La coalition des deux partis espère un même effet, ce qui semble peu probable, M. Timmermans ayant affirmé dans différents médias que seul un poste de Premier ministre ou chef de groupe au parlement l’intéressait. Un poste de ministre ne fait pas partie de ses intérêts, selon ses dires. Le jeune parti BoerBurgerBeweging (BBB) était le grand vainqueur des élections provinciales au mois de mars, mais l’entrain semble s’être estompé. Il apparaît toutefois certain que le parti fera mieux que lors des précédentes élections à la Chambre des représentants en mars 2021, où seule la figure de proue du parti, Caroline van der Plas, avait été élue.
Mme van der Plas est à nouveau tête de liste BBB, mais le parti présente l’ancienne membre du CDA Mona Keijzer comme candidate au poste de Première ministre.
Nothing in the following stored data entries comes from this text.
(* ===== verification/Arctic.v ===== *)
(** * The threshold authority ([arctic_authority/src/lib.rs],
    [cranelift/src/arctic_auth.rs])

    An engine that authorizes a call only against a delegation certificate
    whose threshold signature it verified when the certificate was
    registered. The signature scheme (crate [arctic]), the curve and JSON are
    an interface. *)

From S2P Require Import Prelude Auth.
Import Auth.

Module Arctic.

Record DelegationCertificate := {
  dc_issuer_did : bytes; dc_delegatee_pk : bytes; dc_expires_at : Z; dc_capabilities : list bytes
}.

(** [arctic_core::verify], [CompressedRistretto::decompress] and
    [serde_json::to_vec] of a certificate. *)
Class ArcticCore := {
  PubKey : Type;
  Signature : Type;
  ac_verify : PubKey → bytes → Signature → bool;
  ac_decompress : bytes → option PubKey;
  ac_json : DelegationCertificate → bytes
}.

Inductive AuthzResult := AzAllow | AzDeny.
Inductive ArcticAuthError := BadSignature | BadGroupKey.

Section engine.
Context `{ArcticCore}.

Definition group_pk_from_bytes (b : bytes) : res ArcticAuthError PubKey :=
  ok_or (ac_decompress b) BadGroupKey.

Record ArcticAuthEngine := { ar_group_pk : PubKey; ar_certs : gmap bytes DelegationCertificate }.

Definition arctic_new (pk : PubKey) : ArcticAuthEngine := {| ar_group_pk := pk; ar_certs := ∅ |}.

Definition register_certificate (cert : DelegationCertificate) (sig : Signature)
    : stm ArcticAuthEngine ArcticAuthError () := λ e,
  if negb (ac_verify (ar_group_pk e) (ac_json cert) sig) then (e, Err BadSignature)
  else ({| ar_group_pk := ar_group_pk e; ar_certs := <[dc_delegatee_pk cert := cert]> (ar_certs e) |}, Ok ()).

Definition revoke (delegatee_pk : bytes) (e : ArcticAuthEngine) : ArcticAuthEngine :=
  {| ar_group_pk := ar_group_pk e; ar_certs := delete delegatee_pk (ar_certs e) |}.

(** [now] is the clock; [duration_since(UNIX_EPOCH).unwrap()] panics before
    the epoch, and only when a certificate is there to expire. *)
Definition check (e : ArcticAuthEngine) (now : Z) (principal action resource : bytes)
    : res bytes AuthzResult :=
  if negb (bool_decide (action = str "Call")) then Ok AzDeny
  else match ar_certs e !! principal with
       | None => Ok AzDeny
       | Some cert =>
           if now <? 0 then Panic
           else if dc_expires_at cert <=? now then Ok AzDeny
           else if existsb (λ c, bool_decide (c = resource) || bool_decide (c = str "*"))
                           (dc_capabilities cert) then Ok AzAllow
           else Ok AzDeny
       end.

(** [ArcticVmEngine]: the bridge into the trait. *)
#[export] Instance arctic_engine : AuthorizationEngine ArcticAuthEngine :=
  λ e now principal action resource,
  r ← check e now principal action resource;
  Ok (match r with AzAllow => Allow | AzDeny => Deny end).

Definition install (e : ArcticAuthEngine) (s : AuthState) : AuthState :=
  set_auth_engine (Dyn e) s.

(** ** Runs of an authority *)
Inductive op := Register (cert : DelegationCertificate) (sig : Signature) | Revoke (pk : bytes).

Definition exec (e : ArcticAuthEngine) (o : op) : ArcticAuthEngine :=
  match o with
  | Register cert sig => (register_certificate cert sig e).1
  | Revoke pk => revoke pk e
  end.

(** The certificate in force for [p] after a run, read off the run itself:
    the last verified registration for [p], unless [p] was revoked since. *)
Fixpoint in_force (pk : PubKey) (p : bytes) (ops : list op) (cur : option DelegationCertificate)
    : option DelegationCertificate :=
  match ops with
  | [] => cur
  | Register cert sig :: ops =>
      in_force pk p ops
        (if bool_decide (dc_delegatee_pk cert = p) && ac_verify pk (ac_json cert) sig then Some cert else cur)
  | Revoke q :: ops => in_force pk p ops (if bool_decide (q = p) then None else cur)
  end.

Definition covers (cert : DelegationCertificate) (resource : bytes) : Prop :=
  resource ∈ dc_capabilities cert ∨ str "*" ∈ dc_capabilities cert.

Lemma exec_lookup ops e p :
  ar_group_pk (foldl exec e ops) = ar_group_pk e ∧
  ar_certs (foldl exec e ops) !! p = in_force (ar_group_pk e) p ops (ar_certs e !! p).
Proof.
  revert e; induction ops as [|[cert sig|q] ops IH]; intros e; cbn [foldl in_force exec]; [done| |].
  - unfold register_certificate. destruct (ac_verify _ _ sig) eqn:Hv; cbn [negb fst];
      destruct (IH (if ac_verify (ar_group_pk e) (ac_json cert) sig then
        {| ar_group_pk := ar_group_pk e; ar_certs := <[dc_delegatee_pk cert := cert]> (ar_certs e) |} else e))
        as [IH1 IH2]; rewrite Hv in IH1, IH2; cbn in IH1, IH2; rewrite IH1, IH2, ?andb_true_r, ?andb_false_r;
      [|done]. split; [done|]. f_equal. case_bool_decide as Hp.
    + subst p. by rewrite lookup_insert_eq.
    + by rewrite lookup_insert_ne.
  - destruct (IH (revoke q e)) as [IH1 IH2]. rewrite IH1, IH2. cbn. split; [done|]. f_equal.
    case_bool_decide as Hp; [subst; by rewrite lookup_delete_eq|by rewrite lookup_delete_ne].
Qed.

Lemma covers_spec cert resource :
  existsb (λ c, bool_decide (c = resource) || bool_decide (c = str "*")) (dc_capabilities cert) = true ↔
  covers cert resource.
Proof.
  rewrite existsb_exists. unfold covers. setoid_rewrite orb_true_iff.
  setoid_rewrite bool_decide_eq_true. setoid_rewrite <-list_elem_of_In. naive_solver.
Qed.

(** C37. No grant without a threshold signature: after any sequence of
    registrations (verified or not) and revocations, the installed authority
    allows a request exactly when it is a call, the last verified
    registration for the principal was not revoked since, it has not expired,
    and it lists the resource or the wildcard. *)
Theorem arctic_exact pk ops now principal action resource :
  0 ≤ now →
  authorize (foldl exec (arctic_new pk) ops) now principal action resource = Ok Allow ↔
  action = str "Call" ∧
  ∃ cert, in_force pk principal ops None = Some cert ∧ now < dc_expires_at cert ∧ covers cert resource.
Proof.
  intros Hn. destruct (exec_lookup ops (arctic_new pk) principal) as [_ Hl]. cbn in Hl.
  unfold authorize, arctic_engine, check.
  destruct (bool_decide_reflect (action = str "Call")) as [->|Ha]; cbn [negb]; [|naive_solver].
  rewrite Hl, lookup_empty. destruct (in_force pk principal ops None) as [cert|]; cbn [mbind res_bind]; [|naive_solver].
  destruct (Z.ltb_spec now 0); [lia|]. destruct (Z.leb_spec (dc_expires_at cert) now).
  - split; [done|]. intros (_ & ? & [= <-] & ? & _). lia.
  - destruct (existsb _ _) eqn:E; cbn [mbind res_bind].
    + apply covers_spec in E. split; [eauto|done].
    + split; [done|]. intros (_ & ? & [= <-] & _ & ?%covers_spec). congruence.
Qed.
End engine.

(** ** Witness *)
Section witnesses.

Definition toy_arctic : ArcticCore := {|
  PubKey := bytes; Signature := bytes;
  ac_verify pk msg sig := bool_decide (sig = pk ++ msg);
  ac_decompress := Some;
  ac_json c := dc_delegatee_pk c ++ concat (dc_capabilities c) |}.
Local Existing Instance toy_arctic.

Definition demo_cert : DelegationCertificate := {|
  dc_issuer_did := str "did:web:a"; dc_delegatee_pk := str "hot"; dc_expires_at := 100;
  dc_capabilities := [str "uk_observe"] |}.

Definition demo_ops : list (@op toy_arctic) :=
  [Register demo_cert (str "grouphotuk_observe" : @Signature toy_arctic);
   Register demo_cert (str "forged" : @Signature toy_arctic); Revoke (str "cold")].

Lemma arctic_exact_witness :
  authorize (foldl exec (arctic_new (H:=toy_arctic) (str "group")) demo_ops) 7 (str "hot") (str "Call")
    (str "uk_observe") = Ok Allow.
Proof.
  apply (arctic_exact (H:=toy_arctic) (str "group") demo_ops 7); [done|].
  split; [done|]. exists demo_cert. split; [by vm_compute|]. split; [done|]. left. apply list_elem_of_here.
Defined.
End witnesses.

End Arctic.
Par ailleurs, le parti d’extrême-droite, le PVV de Geert Wilders, semble maintenir le statu quo. L’homme politique a adopté une position plus modérée au cours de la campagne et se montre disposé à discuter avec d’autres partis. Dans l’émission « nieuwsuur », il a même déclaré que son point de vue sur l’islam n’était « plus une priorité ». « L’islam ne disparaîtra jamais de notre ADN, mais la priorité est désormais clairement donnée à d’autres questions dans la perspective de la prochaine période de coalition. »
La tête de liste du VDD Dilan Yesilgöz avait affirmé ne pas exclure une collaboration avec le PVV, mais semble entre-temps avoir changé d’avis. Elle dit à présent n’avoir « absolument rien » en commun avec le programme de Geert Wilders. Une douzaine d’autres partis revendiquent un siège à la Chambre basse, mais aucun d’entre eux ne dépasse les dix sièges dans les sondages. Il s’agit notamment des partis au pouvoir CDA (chrétien-démocrate) et D66 (gauche-libéral), deux partis pour lesquels une lourde défaite électorale se présage.